Fleabag and Killing Eve

Fleabag (Amazon) and Killing Eve (BBC America) are two television shows written by the absolutely brilliant Phoebe Waller-Bridge who also stars in the former. I tweeted:

Image result for fleabagFleabag 2nd Season even better than 1st. An indelible portrait of toxic femininity. No accident that the brilliant Phoebe Waller-Bridge also wrote Killing-Eve featuring a different female killer but in male style and fantasy form rather than the more mature & realistic Fleabag.

Not everyone understood the tweet and some were confused. How could Fleabag be about toxic femininity when Waller-Bridge is a feminist? Fleabag is misunderstood because people try to frame it in terms of victimhood and Waller-Bridge is having none of that. Her method for illustrating the equality of the sexes is to show that women can be just as evil as men. Fleabag is much darker and more religious and mystical than most people realize.

I have written somewhat elliptically in what follows so as not to give much away but….mild spoiler warning. Herewith some observations.

Killing Eve features the serial killer, Villanelle. In one episode, she kills her lover using perfume. What could be a better metaphor for toxic femininity than that? Although they appear very different, Villanelle and Fleabag have much in common. Both of them, for example, are sociopaths.

Fleabag says as much herself, “I’m a greedy, perverted, selfish, apathetic, cynical, depraved, morally bankrupt woman.” But even more telling is that the other characters tell us that Fleabag is a sociopath. “You know exactly what you are doing,” “You only do what you want,” “You know what you are going to do,” or words to that effect are said many times. To understand Fleabag the show, you need to take these words seriously and backcast them to the events that happened before Season One. Namely, in a fit of sexual jealousy, Fleabag decided that if she can’t have what she wants then no one will. She wills it. It happens.

In doubt? Consider the scene at the funeral of Fleabag’s mother. Is she upset? Distraught? In tears? No, she looks radiant. She is more beautiful, more composed, more at peace on the day of her mother’s funeral than any day before and everyone tells her so. “I have never seen you looks so good,” “You look glorious,” and my favorite, “Gosh, grief really agrees with you.” Her body tells the truth. It is a mistake to wish this away.

In Season One, Fleabag is only just realizing the power that her sociopathy and sexual charisma bestow upon her and at first she is frightened. By S2, however, she is in command and we see her using her intense sexual charisma to bend men to her will. Men worship her and she treats them like objects and playthings. In one case, she literally has her boyfriend on his hands and knees scrubbing the floors. It’s hilarious.

FB is not the only example of toxic femininity in the series. The stepmother is an older version of Fleabag who also uses her sexual charisma to get what she wants. She has Fleabag’s father by the balls and to prove it she hangs them on the wall (I am not making this up). Fleabag cannot defeat the passive-aggressive stepmother because her sexual powers work only over men (notice the Kristen Scott Thomas scene and recall that FB didn’t get what she really wanted pre Season One). The stepmother is in fact a kind of witch who uses words to destroy those around her even though the words themselves are pleasant sounding. The stepmother also fashions a voodoo doll, a statue of Fleabag’s mother–whom she has replaced–that is notably beheaded.

The real plot of Season Two is that Fleabag is bored by how easy it is to control men and so she goes after bigger game. Can she top her pre-Season One triumph? Can she steal a man from God? Priest and witch enter into a battle of wits and wills. The Priest thinks he is going to exorcise her demons. This is a feminist show. He doesn’t.
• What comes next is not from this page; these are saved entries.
(** * atc_ble.parser: a shallow embedding of the ATC advertisement decoder

    The development follows [src/atc_ble/parser.py].  Python values are
    modelled as the code has them: [bytes] objects are lists of [byte], [str]
    objects are [string]s (one [ascii] per code point, which covers every
    character the decoder inspects), [int] is [Z], [float] is the primitive
    binary64 [float], a raised exception is the [Raise] outcome of [result],
    and the decoder object is a record threaded through a state monad whose
    state survives a raised exception, as attribute writes do in Python. *)

From Stdlib Require Import ZArith List String Ascii Strings.Byte Bool Lia.
From Stdlib Require Import PrimFloat FloatOps SpecFloat Uint63.
From stdpp Require Import base option gmap strings.
Import ListNotations.

Open Scope string_scope.
Open Scope list_scope.
Open Scope Z_scope.

#[global] Set Warnings "-inexact-float".

(** ** Python values *)

Module Py.

Definition bytes := list byte.

(** The exceptions the decoder and the library calls it makes can raise. *)
Inductive exn : Set :=
  | ValueError
  | IndexError
  | OverflowError
  | StructError.

Inductive result (A : Type) : Type :=
  | Ret (a : A)
  | Raise (e : exn).
Arguments Ret {A} a.
Arguments Raise {A} e.

Definition result_map {A B} (f : A -> B) (r : result A) : result B :=
  match r with
  | Ret a => Ret (f a)
  | Raise e => Raise e
  end.

(** The value of a byte as a Python [int], and the byte of an [int] in
    0..255 (reduced modulo 256 outside it). *)
Definition byte_val (b : byte) : Z := Z.of_N (Byte.to_N b).

Definition byte_of_Z (z : Z) : byte :=
  match Byte.of_N (Z.to_N (z mod 256)) with
  | Some b => b
  | None => x00
  end.

Definition byte_eqb (a b : byte) : bool := Byte.eqb a b.

Fixpoint bytes_eqb (a b : bytes) : bool :=
  match a, b with
  | [], [] => true
  | x :: a', y :: b' => byte_eqb x y && bytes_eqb a' b'
  | _, _ => false
  end.

(** [len(x)] as a Python [int]. *)
Definition len {A} (l : list A) : Z := Z.of_nat (List.length l).

Definition str_len (s : string) : Z := Z.of_nat (String.length s).

(** Slice bounds: a negative bound counts from the end, and every bound is
    clamped to [0 .. len]. *)
Definition clamp_index (n i : Z) : Z :=
  let j := if i <? 0 then i + n else i in
  Z.max 0 (Z.min n j).

(** [l[lo:hi]]; [None] is an omitted bound. *)
Definition slice {A} (lo hi : option Z) (l : list A) : list A :=
  let n := len l in
  let a := match lo with None => 0 | Some i => clamp_index n i end in
  let b := match hi with None => n | Some i => clamp_index n i end in
  firstn (Z.to_nat (b - a)) (skipn (Z.to_nat a) l).

(** [l[::-1]]. *)
Definition reversed {A} (l : list A) : list A := List.rev l.

(** [s[i]] for a non-negative index; out of range raises [IndexError]. *)
Definition str_index (s : string) (i : nat) : result ascii :=
  match String.get i s with
  | Some c => Ret c
  | None => Raise IndexError
  end.

(** [b[i]] on a [bytes] object for a non-negative index: an [int]. *)
Definition bytes_index (b : bytes) (i : nat) : result Z :=
  match nth_error b i with
  | Some x => Ret (byte_val x)
  | None => Raise IndexError
  end.

(** [s.replace(old, new)] for a one-character [old]. *)
Fixpoint str_replace (old : ascii) (new : string) (s : string) : string :=
  match s with
  | EmptyString => EmptyString
  | String c s' =>
      if Ascii.eqb c old then new ++ str_replace old new s'
      else String c (str_replace old new s')
  end.

Definition hex_digit (c : ascii) : option Z :=
  let n := Z.of_N (N_of_ascii c) in
  if (48 <=? n) && (n <=? 57) then Some (n - 48)
  else if (97 <=? n) && (n <=? 102) then Some (n - 87)
  else if (65 <=? n) && (n <=? 70) then Some (n - 55)
  else None.

(** ASCII whitespace: space, tab, line feed, vertical tab, form feed,
    carriage return. *)
Definition is_space (c : ascii) : bool :=
  let n := Z.of_N (N_of_ascii c) in
  (n =? 32) || ((9 <=? n) && (n <=? 13)).

(** [bytes.fromhex(s)]: two hexadecimal digits per byte, ASCII whitespace
    skipped between bytes, [ValueError] on anything else. *)
Fixpoint fromhex (s : string) : result bytes :=
  match s with
  | EmptyString => Ret []
  | String c rest =>
      if is_space c then fromhex rest
      else
        match hex_digit c, rest with
        | Some hi, String d rest' =>
            match hex_digit d with
            | Some lo =>
                result_map (cons (byte_of_Z (16 * hi + lo))) (fromhex rest')
            | None => Raise ValueError
            end
        | _, _ => Raise ValueError
        end
  end.

Definition is_hex (c : ascii) : bool :=
  match hex_digit c with
  | Some _ => true
  | None => false
  end.

(** The text of an address of [n] octets: two hexadecimal digits each,
    upper or lower case, separated by single colons. *)
Fixpoint mac_text (n : nat) (s : string) : bool :=
  match n with
  | O => false
  | S n' =>
      match s with
      | String a (String b rest) =>
          is_hex a && is_hex b &&
          match rest with
          | EmptyString => Nat.eqb n' 0
          | String c s' => Ascii.eqb c ":" && mac_text n' s'
          end
      | _ => false
      end
  end.

Definition hex_char (upper : bool) (d : Z) : ascii :=
  ascii_of_N (Z.to_N (if d <? 10 then 48 + d
                      else if upper then 55 + d else 87 + d)).

(** [f"{i:02X}"] for a byte value. *)
Definition format_02X (i : Z) : string :=
  String (hex_char true (i / 16)) (String (hex_char true (i mod 16)) EmptyString).

(** [sep.join(parts)]. *)
Fixpoint str_join (sep : string) (parts : list string) : string :=
  match parts with
  | [] => EmptyString
  | [p] => p
  | p :: ps => p ++ sep ++ str_join sep ps
  end.

(** [s.split(sep)] for a one-character separator. *)
Fixpoint str_split (sep : ascii) (s : string) : list string :=
  match s with
  | EmptyString => [EmptyString]
  | String c s' =>
      if Ascii.eqb c sep then EmptyString :: str_split sep s'
      else
        match str_split sep s' with
        | h :: t => String c h :: t
        | [] => [String c EmptyString]
        end
  end.

(** [s.upper()] on ASCII text: the letters a to z are raised, every other
    character is kept.  A character outside ASCII that Python would also
    raise is kept here, so the model of [short_address] below is that of
    the source on ASCII addresses (hexadecimal octets, UUIDs) only. *)
Definition ascii_upper (c : ascii) : ascii :=
  let n := Z.of_N (N_of_ascii c) in
  if (97 <=? n) && (n <=? 122) then ascii_of_N (Z.to_N (n - 32)) else c.

Fixpoint str_upper (s : string) : string :=
  match s with
  | EmptyString => EmptyString
  | String c s' => String (ascii_upper c) (str_upper s')
  end.

(** [l[-k]] for [k] from 1. *)
Definition index_from_end {A} (l : list A) (k : nat) : result A :=
  match nth_error (List.rev l) (k - 1) with
  | Some x => Ret x
  | None => Raise IndexError
  end.

(** [n.to_bytes(1, "little")]: one byte, [OverflowError] when [n] does not
    fit (a negative [n] cannot be converted either). *)
Definition to_bytes1 (n : Z) : result bytes :=
  if (0 <=? n) && (n <? 256) then Ret [byte_of_Z n] else Raise OverflowError.

(** *** [struct.unpack] for the standard-size formats the decoder uses *)

Definition signed16 (u : Z) : Z := if u <? 32768 then u else u - 65536.

Definition word16 (little : bool) (b0 b1 : byte) : Z :=
  if little then byte_val b0 + 256 * byte_val b1
  else 256 * byte_val b0 + byte_val b1.

(** The items of a format after its byte-order character: [B] an unsigned
    byte, [H] an unsigned and [h] a signed 16-bit integer.  The buffer has
    to be consumed exactly. *)
Fixpoint unpack_items (little : bool) (fmt : string) (buf : bytes)
  : result (list Z) :=
  match fmt with
  | EmptyString =>
      match buf with
      | [] => Ret []
      | _ :: _ => Raise StructError
      end
  | String c fmt' =>
      if Ascii.eqb c "B" then
        match buf with
        | b :: buf' => result_map (cons (byte_val b)) (unpack_items little fmt' buf')
        | [] => Raise StructError
        end
      else if Ascii.eqb c "H" then
        match buf with
        | b0 :: b1 :: buf' =>
            result_map (cons (word16 little b0 b1)) (unpack_items little fmt' buf')
        | _ => Raise StructError
        end
      else if Ascii.eqb c "h" then
        match buf with
        | b0 :: b1 :: buf' =>
            result_map (cons (signed16 (word16 little b0 b1)))
                       (unpack_items little fmt' buf')
        | _ => Raise StructError
        end
      else Raise StructError
  end.

(** [struct.unpack(fmt, buf)] with an explicit byte order: ["<"] little
    endian, [">"] big endian. *)
Definition unpack (fmt : string) (buf : bytes) : result (list Z) :=
  match fmt with
  | String c items =>
      if Ascii.eqb c "<" then unpack_items true items buf
      else if Ascii.eqb c ">" then unpack_items false items buf
      else Raise StructError
  | EmptyString => Raise StructError
  end.

(** *** Numbers *)

(** An [int] converted to [float]; exact below 2^53. *)
Definition float_of_Z (z : Z) : float :=
  if z <? 0 then PrimFloat.opp (PrimFloat.of_uint63 (Uint63.of_Z (- z)))
  else PrimFloat.of_uint63 (Uint63.of_Z z).

(** [a / b] on two [int]s: true division, the correctly rounded quotient. *)
Definition truediv (a b : Z) : float :=
  PrimFloat.div (float_of_Z a) (float_of_Z b).

(** The exact value of a finite float, as [n * 2^e]. *)
Definition float_value (f : float) : option (Z * Z) :=
  match Prim2SF f with
  | S754_zero _ => Some (0, 0)
  | S754_finite s m e => Some (if s then Z.neg m else Z.pos m, e)
  | _ => None
  end.

(** [f] is within [2^-k] of the rational [num / den] ([den] positive). *)
Definition float_within (k : Z) (f : float) (num den : Z) : bool :=
  match float_value f with
  | Some (n, e) =>
      (e <=? 0) &&
      (Z.abs (n * den - num * 2 ^ (- e)) * 2 ^ k <=? den * 2 ^ (- e))
  | None => false
  end.

(** [f] is exactly the rational [num / den]. *)
Definition float_is (f : float) (num den : Z) : bool :=
  match float_value f with
  | Some (n, e) => (e <=? 0) && (n * den =? num * 2 ^ (- e))
  | None => false
  end.

(** [P] holds on the [n] integers from [z] on. *)
Fixpoint all_from (P : Z -> bool) (z : Z) (n : nat) : bool :=
  match n with
  | O => true
  | S n' => P z && all_from P (z + 1) n'
  end.

(** The values handed to the sensor store: [int] or [float]. *)
Inductive value : Set :=
  | PyInt (z : Z)
  | PyFloat (f : float).

End Py.

Import Py.

(** ** The AEAD primitive: AES-128 in CCM mode

    [Cryptodome.Cipher.AES] is a library the decoder calls.  The block cipher
    follows FIPS 197 and the mode NIST SP 800-38C (RFC 3610), on byte values
    in 0..255 held in [Z]; only decryption with verification is needed. *)

Module AES.

Definition xor_bytes (a b : list Z) : list Z :=
  List.map (fun p => Z.lxor (fst p) (snd p)) (List.combine a b).

(** Multiplication by x in GF(2^8) modulo x^8 + x^4 + x^3 + x + 1. *)
Definition xtime (a : Z) : Z :=
  let d := Z.land (Z.shiftl a 1) 255 in
  if Z.testbit a 7 then Z.lxor d 27 else d.

Fixpoint gmul_aux (n : nat) (a b acc : Z) : Z :=
  match n with
  | O => acc
  | S n' =>
      gmul_aux n' (xtime a) (Z.shiftr b 1)
               (if Z.testbit b 0 then Z.lxor acc a else acc)
  end.

Definition gmul (a b : Z) : Z := gmul_aux 8 a b 0.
The priest is a very interesting character. He is specifically introduced as a new priest, i.e. a new church, and he is young and cool and sexy. He is also a complete failure. Is Waller-Bridge, who was schooled by nuns, saying the new church fails or the church in general? Either way, despite being celestially warned, the priest fails God, he fails the Church and, perhaps most of all, he fails Fleabag. To be saved, Fleabag needed to find an incorruptible man, one who truly believes that there are bigger things than sex and dominance and worship of self. Instead, she finds in the church nothing but hypocrisy. In choosing sex over God and devotion to others, the Priest violates a sacred trust just as the pedophile priests violated their sacred trust (and Waller-Bridge makes clear the family resemblance). It does not take much imagination to see that the Priest will soon meet his fate in an alcoholic stupor (many hints are given).

In the final scene Fleabag walks into the sunset contentedly, like a talented Mrs. Ripley. The priest leaves in the opposite direction pursued by a demon symbolizing his failure to guard his flock.

Addendum: By the way, we never learn Fleabag’s name. She is a temptress who kills. Thus, another good name for Fleabag would be Killing Eve.